(* ===== verification/Schemas.v ===== *)
(** * Requests, messages and responses ([schemas.py], [tokens.py])

    The OpenAI-shaped values that cross the gateway, with the two operations that read
    them: flattening a message to text and estimating tokens. *)

From S2P Require Import Prelude PyStr PyDict.

(** ** JSON values *)

(** A decoded JSON value; a float carries its value and the text Python prints for it. *)
#[warnings="-register-all"]
Inductive json : Type :=
  | JNull
  | JBool (b : bool)
  | JInt (z : Z)
  | JFloat (q : Q) (printed : string)
  | JStr (s : string)
  | JList (l : list json)
  | JObj (d : list (string * json)).

(** [bool(v)] *)
Definition truthy (v : json) : bool :=
  match v with
  | JNull => false
  | JBool b => b
  | JInt z => negb (z =? 0)%Z
  | JFloat q _ => negb (Qeq_bool q 0)
  | JStr s => negb (s ≡? "")
  | JList l => match l with [] => false | _ => true end
  | JObj d => match d with [] => false | _ => true end
  end.

Definition type_name (v : json) : string :=
  match v with
  | JNull => "NoneType" | JBool _ => "bool" | JInt _ => "int" | JFloat _ _ => "float"
  | JStr _ => "str" | JList _ => "list" | JObj _ => "dict"
  end.

(** [repr(v)], and [str(v)], which differs on strings only. *)
Fixpoint json_repr (v : json) : string :=
  match v with
  | JNull => "None"
  | JBool b => if b then "True" else "False"
  | JInt z => str_of_Z z
  | JFloat _ p => p
  | JStr s => repr s
  | JList l => "[" +:+ join ", " (map json_repr l) +:+ "]"
  | JObj d => "{" +:+ join ", " (map (λ kv, repr kv.1 +:+ ": " +:+ json_repr kv.2) d) +:+ "}"
  end.

Definition json_str (v : json) : string := match v with JStr s => s | _ => json_repr v end.

(** ** Messages *)

(** [str | list[dict] | None] *)
Inductive content : Type :=
  | CText (s : string)
  | CParts (parts : list (list (string * json)))
  | CNone.

Record Message := { role : string; content_of : content; name : option string }.

(** [part.get("type") in (None, "text")] *)
Definition is_text_part (part : list (string * json)) : bool :=
  match dget part "type" with
  | None | Some JNull => true
  | Some (JStr t) => t ≡? "text"
  | Some _ => false
  end.

Definition part_text (part : list (string * json)) : json :=
  match dget part "text" with Some v => v | None => JStr "" end.

(** [''.join(l)] over arbitrary values: raises [TypeError] at the first non-string. *)
Fixpoint join_values (i : nat) (l : list json) : res string string :=
  match l with
  | [] => Ok ""
  | JStr s :: l => try! t := join_values (S i) l in Ok (s +:+ t)
  | v :: _ => Err ("sequence item " +:+ str_of_nat i +:+ ": expected str instance, "
                   +:+ type_name v +:+ " found")
  end.

(** [Message.text]: the text of a plain message, of the text parts of an array, or
    nothing.  [Err] is the [TypeError] a non-string ["text"] raises. *)
Definition text (m : Message) : res string string :=
  match content_of m with
  | CText s => Ok s
  | CParts parts => join_values 0 (part_text <$> List.filter is_text_part parts)
  | CNone => Ok ""
  end.

(** [[m.text() for m in messages]] *)
Fixpoint texts (ms : list Message) : res string (list string) :=
  match ms with
  | [] => Ok []
  | m :: ms => try! t := text m in try! ts := texts ms in Ok (t :: ts)
  end.

(** ** Requests *)

Record StreamOptions := { include_usage : bool }.

(** The auto-inject knobs the gateway stamps for the runners. *)
Record CachePrefs := { auto_inject : bool; auto_inject_min_messages : Z }.

Record ChatCompletionRequest := {
  model : string;
  messages : list Message;
  stream : bool;
  stream_options : option StreamOptions;
  temperature : option Q;
  top_p : option Q;
  max_tokens : option Z;
  stop : option json;
  n_choices : option Z;
  user : option string;
  conversation_key : option string;
  cache_prefs : option CachePrefs;
  model_extra : list (string * json);
}.

(** [Message(role=..., content=...)] and [ChatCompletionRequest(model=..., messages=...)]. *)
Definition say (r s : string) : Message := {| role := r; content_of := CText s; name := None |}.

Definition request_of (m : string) (ms : list Message) : ChatCompletionRequest :=
  {| model := m; messages := ms; stream := false; stream_options := None; temperature := None;
     top_p := None; max_tokens := None; stop := None; n_choices := None; user := None;
     conversation_key := None; cache_prefs := None; model_extra := [] |}.

(** [req.model_copy(update={"model": ...})] *)
Definition with_model (req : ChatCompletionRequest) (id : string) : ChatCompletionRequest :=
  {| model := id; messages := messages req; stream := stream req;
     stream_options := stream_options req; temperature := temperature req;
     top_p := top_p req; max_tokens := max_tokens req; stop := stop req; n_choices := n_choices req;
     user := user req; conversation_key := conversation_key req;
     cache_prefs := cache_prefs req; model_extra := model_extra req |}.

(** [req.model_copy(update={"conversation_key": ..., "cache_prefs": ...})] *)
Definition with_stamps (req : ChatCompletionRequest) (key : option string) (prefs : CachePrefs)
    : ChatCompletionRequest :=
  {| model := model req; messages := messages req; stream := stream req;
     stream_options := stream_options req; temperature := temperature req;
     top_p := top_p req; max_tokens := max_tokens req; stop := stop req; n_choices := n_choices req;
     user := user req; conversation_key := key;
     cache_prefs := Some prefs; model_extra := model_extra req |}.

Definition present {A} (o : option A) : bool := match o with Some _ => true | None => false end.

(** The keys of [req.model_dump(exclude_none=True)]: the declared fields that are set,
    then the extra fields that are not null. *)
Definition dump_keys (req : ChatCompletionRequest) : list string :=
  ["model"; "messages"; "stream"]
  ++ List.filter (λ k,
       match k with
       | "stream_options" => present (stream_options req)
       | "temperature" => present (temperature req)
       | "top_p" => present (top_p req)
       | "max_tokens" => present (max_tokens req)
       | "stop" => present (stop req)
       | "n" => present (n_choices req)
       | "user" => present (user req)
       | "conversation_key" => present (conversation_key req)
       | _ => present (cache_prefs req)
       end)
     ["stream_options"; "temperature"; "top_p"; "max_tokens"; "stop"; "n"; "user";
      "conversation_key"; "cache_prefs"]
  ++ (fst <$> List.filter (λ kv, negb (match kv.2 with JNull => true | _ => false end))
                          (model_extra req)).

Definition control_fields : list string :=
  ["model"; "messages"; "stream"; "stream_options"; "conversation_key"; "cache_prefs";
   "extra_headers"; "extra_query"; "extra_body"; "timeout"].

(** The keys [passthrough_params] forwards upstream. *)
Definition passthrough_params (req : ChatCompletionRequest) : list string :=
  List.filter (λ k, negb (startswith "extra_" k))
    (List.filter (λ k, negb (k ∈? control_fields)) (dump_keys req)).

(** [bool(req.model_dump(exclude_none=True).get("tools"))] *)
Definition has_tools_field (req : ChatCompletionRequest) : bool :=
  match dget (model_extra req) "tools" with Some v => truthy v | None => false end.

(** ** Usage and responses *)

Record Usage := {
  prompt_tokens : Z;
  completion_tokens : Z;
  total_tokens : Z;
  tokens_cached : Z;
  tokens_cache_write : Z;
  cost_upstream : option Q;
}.

(** [Usage.of] *)
Definition usage_of (prompt completion cached : Z) (cost : option Q) (write : Z) : Usage :=
  {| prompt_tokens := prompt; completion_tokens := completion;
     total_tokens := prompt + completion; tokens_cached := cached;
     tokens_cache_write := write; cost_upstream := cost |}.

Record Choice := {
  choice_index : Z;
  msg_content : option string;
  msg_tool_calls : option (list json);
  finish_reason : option string;
}.

Record ChatCompletionResponse := {
  resp_model : string;
  choices : list Choice;
  usage : Usage;
}.

Definition with_usage (r : ChatCompletionResponse) (u : Usage) : ChatCompletionResponse :=
  {| resp_model := resp_model r; choices := choices r; usage := u |}.

(** [resp.choices[0].message.content if resp.choices else ""], then [or ""]. *)
Definition first_content (r : ChatCompletionResponse) : string :=
  match choices r with
  | c :: _ => match msg_content c with Some s => s | None => "" end
  | [] => ""
  end.

(** ** Token estimates *)

Definition CHARS_PER_TOKEN : Z := 4.

(** [estimate_tokens] *)
Definition estimate_tokens (s : string) : Z :=
  if s ≡? "" then 0%Z
  else Z.max 1 (round_half_even (Qz (Z.of_nat (str_len s)) / Qz CHARS_PER_TOKEN)).

(** [estimate_prompt_tokens]: text, role and three framing tokens per message. *)
Fixpoint estimate_prompt_tokens (ms : list Message) : res string Z :=
  match ms with
  | [] => Ok 0%Z
  | m :: ms =>
      try! t := text m in
      try! rest := estimate_prompt_tokens ms in
      Ok (estimate_tokens t + estimate_tokens (role m) + 3 + rest)%Z
  end.

(** ** Facts *)

(** No internal or request-control field ever reaches an upstream provider. *)
Lemma passthrough_params_strips req k :
  k ∈ passthrough_params req → (k ∉ control_fields) ∧ startswith "extra_" k = false.
Proof.
  unfold passthrough_params. rewrite !elem_of_bfilter, !negb_true_iff.
  intros [[_ Hc%bool_decide_eq_false] He]. done.
Qed.

Lemma estimate_tokens_nonneg s : (0 <= estimate_tokens s)%Z.
Proof. unfold estimate_tokens. case_bool_decide; lia. Qed.

Lemma estimate_tokens_pos s : s ≠ "" → (1 <= estimate_tokens s)%Z.
Proof. intros. unfold estimate_tokens. rewrite bool_decide_eq_false_2 by done. lia. Qed.

Lemma estimate_prompt_tokens_lower ms z :
  estimate_prompt_tokens ms = Ok z → (3 * Z.of_nat (length ms) <= z)%Z.
Proof.
  revert z. induction ms as [|m ms IH]; intros z; [intros [= <-]; cbn; lia|].
  cbn [estimate_prompt_tokens]. intros (t & _ & (r & Hr & [= <-])%res_bind_ok)%res_bind_ok.
  specialize (IH r Hr). pose proof (estimate_tokens_nonneg t).
  pose proof (estimate_tokens_nonneg (role m)). cbn [length]. lia.
Qed.

Lemma texts_ok_prompt_tokens ms ts : texts ms = Ok ts → ∃ z, estimate_prompt_tokens ms = Ok z.
Proof.
  revert ts. induction ms as [|m ms IH]; intros ts; [by eexists|]. cbn.
  intros (t & -> & (r & Hr & _)%res_bind_ok)%res_bind_ok.
  destruct (IH r Hr) as [z ->]. by eexists.
Qed.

================================

(About this exercise)
Within the entries above, count each line holding the string "ChatCompletionResponse". Give only the result.

(Task solution)
3